◆ Required work ◆
Read through the listing and copy every line that contains the word "forall".

************

Lemma sched_inv_enter handle s :
  dget (ch_request_id handle) (fs_requests s) = None ->
  sched_inv s -> sched_inv (sched_admit handle s).
Proof.
  intros Hnew Hi. set (rid := ch_request_id handle) in *.
  assert (Hget : forall k r, dget k (dset rid (new_fake_request handle) (fs_requests s)) = Some r ->
    (k = rid /\ r = new_fake_request handle) \/ dget k (fs_requests s) = Some r).
  { intros k r. rewrite dget_dset. case_decide; [|by right]. intros [= <-]. by left. }
  split; simpl; fold rid.
  - apply dset_NoDup, Hi.
  - intros k r [[-> ->] | Hr]%Hget; [done | by apply (si_ids _ Hi)].
  - apply Hi.
  - intros slot k Hin. rewrite (si_owner _ Hi) by done. split; intros (r & Hr & Hh & Hs).
    + exists r. rewrite dget_dset_ne by congruence. done.
    + apply Hget in Hr as [[-> ->] | Hr]; [done | eauto].
  - intros k r sid [[-> ->] | Hr]%Hget Hs; [done | by apply (si_used _ Hi k r)].
  - intros k1 k2 r1 r2 sid [[-> ->] | Hr1]%Hget [[-> ->] | Hr2]%Hget Hs1 Hs2; try done.
    by apply (si_once _ Hi k1 k2 r1 r2 sid).
  - intros k r [[-> ->] | Hr]%Hget Hh; [done | by apply (si_holding _ Hi k)].
  - intros k r [[-> ->] | Hr]%Hget Hw; [split; [done | set_solver]|].
    destruct (si_waiting _ Hi k r Hr Hw) as [Hs Hp]. split; [done | set_solver].
  - apply Hi.
  - apply NoDup_app. split; [apply Hi|]. split; [|apply NoDup_singleton].
    intros x Hx ->%list_elem_of_singleton. destruct (si_known _ Hi rid Hx) as [r Hr]. congruence.
  - intros k [Hk | ->%list_elem_of_singleton]%elem_of_app; rewrite dget_dset;
      case_decide; [by eexists | by apply (si_known _ Hi) | by eexists | done].
Qed.

Lemma sched_inv_drop rid s :
  (forall r, dget rid (fs_requests s) = Some r -> fr_state r <> CR_ADMITTED) ->
  sched_inv s -> sched_inv (drop_pending rid s).
Proof.
  intros Hno Hi. destruct Hi. split; simpl; try done.
  - intros k r Hr Hw. destruct (si_waiting0 k r Hr Hw) as [Hs Hp]. split; [done|].
    apply remove_first_elem; [done|]. split; [done|]. intros ->. by destruct (Hno r Hr).
  - by apply remove_first_NoDup.
  - intros k Hk. apply remove_first_elem in Hk as [Hk _]; auto.
Qed.

Lemma sched_inv_admission_loop rids s : sched_inv s -> sched_inv (admission_loop rids s).
Proof.
  revert s. induction rids as [|rid rids IH]; intros s Hi; simpl; [done|].
  destruct (dget rid (fs_requests s)) as [req|] eqn:Hreq.
  - case_bool_decide as Hst; simpl.
    + unfold find_empty_slot.
      destruct (list_find _ (fs_slots s)) as [[i slot]|] eqn:Hf; [|done].
      apply list_find_Some in Hf as (Hs & He & _). apply IH. by apply sched_inv_assign.
    + apply IH, sched_inv_drop; [|done]. intros r Hr. congruence.
  - apply IH, sched_inv_drop; [|done]. intros r Hr. congruence.
Qed.

Lemma prefill_loop_local limit count reqs : dict_rel local_change reqs (prefill_loop limit count reqs).
Proof.
  revert count. induction reqs as [|[rid req] reqs IH]; intros count; simpl; [constructor|].
  split_if; [apply dict_rel_refl, local_refl|].
  destruct (fr_state req) eqn:E; constructor; try apply IH; (split; [done|]); try apply local_refl;
    simpl; split; simpl; try done; rewrite E; simpl; try done; by split_if.
Qed.

Lemma decode_loop_local limit max_steps count reqs :
  dict_rel local_change reqs (decode_loop limit max_steps count reqs).
Proof.
  revert count. induction reqs as [|[rid req] reqs IH]; intros count; simpl; [constructor|].
  case_bool_decide as E; [|constructor; [|apply IH]; split; [done | apply local_refl]].
  split_if; [apply dict_rel_refl, local_refl|].
  split_if; constructor; try apply IH; (split; [done|]); split; simpl; try done; by rewrite E.
Qed.

(** Draining the request after the prefix [pre] is one release. *)
Lemma sched_inv_drain_loop pre reqs s :
  sched_inv s -> fs_requests s = (pre ++ reqs)%list ->
  sched_inv (mkSched (fs_config s) (pre ++ (drain_loop reqs (fs_slots s)).1)%list
    (drain_loop reqs (fs_slots s)).2 (fs_tick_index s) (fs_pending_admission s)).
Proof.
  revert pre s. induction reqs as [|[rid req] reqs IH]; intros pre s Hi Heq; simpl.
  { rewrite <- Heq. by destruct s. }
  case_bool_decide as Hst.
  - assert (Hpre : dget rid pre = None).
    { pose proof (si_keys _ Hi) as Hnd. rewrite Heq in Hnd. unfold dkeys in Hnd.
      rewrite fmap_app in Hnd. apply NoDup_app in Hnd as (_ & Hd & _).
      apply dget_None_keys. intros Hin. apply (Hd rid Hin). simpl. left. }
    assert (Hreq : dget rid (fs_requests s) = Some req).
    { apply elem_dget; [apply Hi|]. rewrite Heq. set_solver. }
    destruct (si_holding _ Hi rid req Hreq ltac:(by rewrite Hst)) as [sid Hsid].
    destruct (clear_owner_spec (fr_slot_id req) (fs_slots s)) as [Hno | (i & slot & Hs & Hid & Hc)].
    { destruct (si_used _ Hi rid req sid Hreq Hsid) as (slot & Hin & <- & _). by destruct (Hno slot Hin). }
    assert (Hin : slot ∈ fs_slots s) by (by eapply list_elem_of_lookup_2).
    assert (Hown : sl_request_id slot = Some rid).
    { apply (si_owner _ Hi); [done|]. exists req. rewrite Hst. done. }
    assert (Hne : sl_state slot <> CS_EMPTY).
    { destruct (si_used _ Hi rid req _ Hreq (eq_sym Hid)) as (x & Hx & Hxid & Hxne).
      by rewrite <- (same_slot s x slot). }
    pose proof (sched_inv_release s rid req (set_fr_state CR_COMPLETED req) i slot
      (mkSlot (sl_slot_id slot) (sl_state slot) None (sl_decode_step_index slot)) Hi Hreq
      eq_refl eq_refl eq_refl Hs Hown eq_refl eq_refl Hne) as Hi'.
    rewrite <- Hc in Hi'. specialize (IH (pre ++ [(rid, set_fr_state CR_COMPLETED req)])%list _ Hi').
    simpl in IH. rewrite Heq in IH.
    assert (Hset : dset rid (set_fr_state CR_COMPLETED req) (pre ++ (rid, req) :: reqs)%list
      = ((pre ++ [(rid, set_fr_state CR_COMPLETED req)]) ++ reqs)%list).
    { clear -Hpre. induction pre as [|[k v] pre IHp]; simpl in *; [by case_decide|].
      case_decide; [done|]. by rewrite IHp. }
    specialize (IH Hset). destruct (drain_loop reqs _) as [rest slots]. simpl in *.
    by rewrite <- app_assoc in IH.
  - specialize (IH (pre ++ [(rid, req)])%list s Hi). rewrite <- app_assoc in IH. specialize (IH Heq).
    destruct (drain_loop reqs _) as [rest slots]. simpl in *. by rewrite <- app_assoc in IH.
Qed.

Lemma sched_inv_tick s : sched_inv s -> sched_inv (sched_tick s).
Proof.
  intros Hi. unfold sched_tick.
  assert (Hi0 : sched_inv (mkSched (fs_config s) (fs_requests s) (fs_slots s) (fs_tick_index s + 1)
    (fs_pending_admission s))) by (apply sched_inv_local, dict_rel_refl, local_refl; done).
  apply (sched_inv_admission_loop (fs_pending_admission s)) in Hi0.
  set (s1 := admission_loop _ _) in Hi0. change (process_admission _) with s1.
  pose proof (sched_inv_local s1 _ (fs_tick_index s1) Hi0
    (prefill_loop_local (max_prefill_per_tick (fs_config s1)) 0 (fs_requests s1))) as Hi1.
  pose proof (sched_inv_local _ _ (fs_tick_index s1) Hi1
    (decode_loop_local (max_decode_per_tick (fs_config s1))
       (max_decode_steps_per_request (fs_config s1)) 0 _)) as Hi2.
  pose proof (sched_inv_drain_loop [] _ _ Hi2 eq_refl) as Hi3.
  unfold process_drain, process_decode, process_prefill, with_requests. simpl in *.
  by destruct (drain_loop _ _).
Qed.

Lemma sched_inv_step op s :
  (match op with
   | OpAdmit handle => dget (ch_request_id handle) (fs_requests s) = None
   | _ => True
   end) -> sched_inv s -> sched_inv (token_sched_step op s).
Proof.
  intros Hop Hi. destruct op; simpl in *.
  - by apply sched_inv_enter.
  - by apply sched_inv_end.
  - by apply sched_inv_end.
  - by apply sched_inv_end.
  - by apply sched_inv_tick.
  - unfold sched_drain_outputs. destruct (dget request_id (fs_requests s)) eqn:E; [|done]. simpl.
    apply sched_inv_local; [done|]. by apply (dict_rel_dset _ _ _ f); [apply local_refl | |].
Qed.

Lemma token_run_inv config out s : token_run config out s -> sched_inv s.
Proof.
  induction 1; [apply sched_inv_start | by apply sched_inv_step].
Qed.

************

◆ Response box ◆
  assert (Hget : forall k r, dget k (dset rid (new_fake_request handle) (fs_requests s)) = Some r ->
  (forall r, dget rid (fs_requests s) = Some r -> fr_state r <> CR_ADMITTED) ->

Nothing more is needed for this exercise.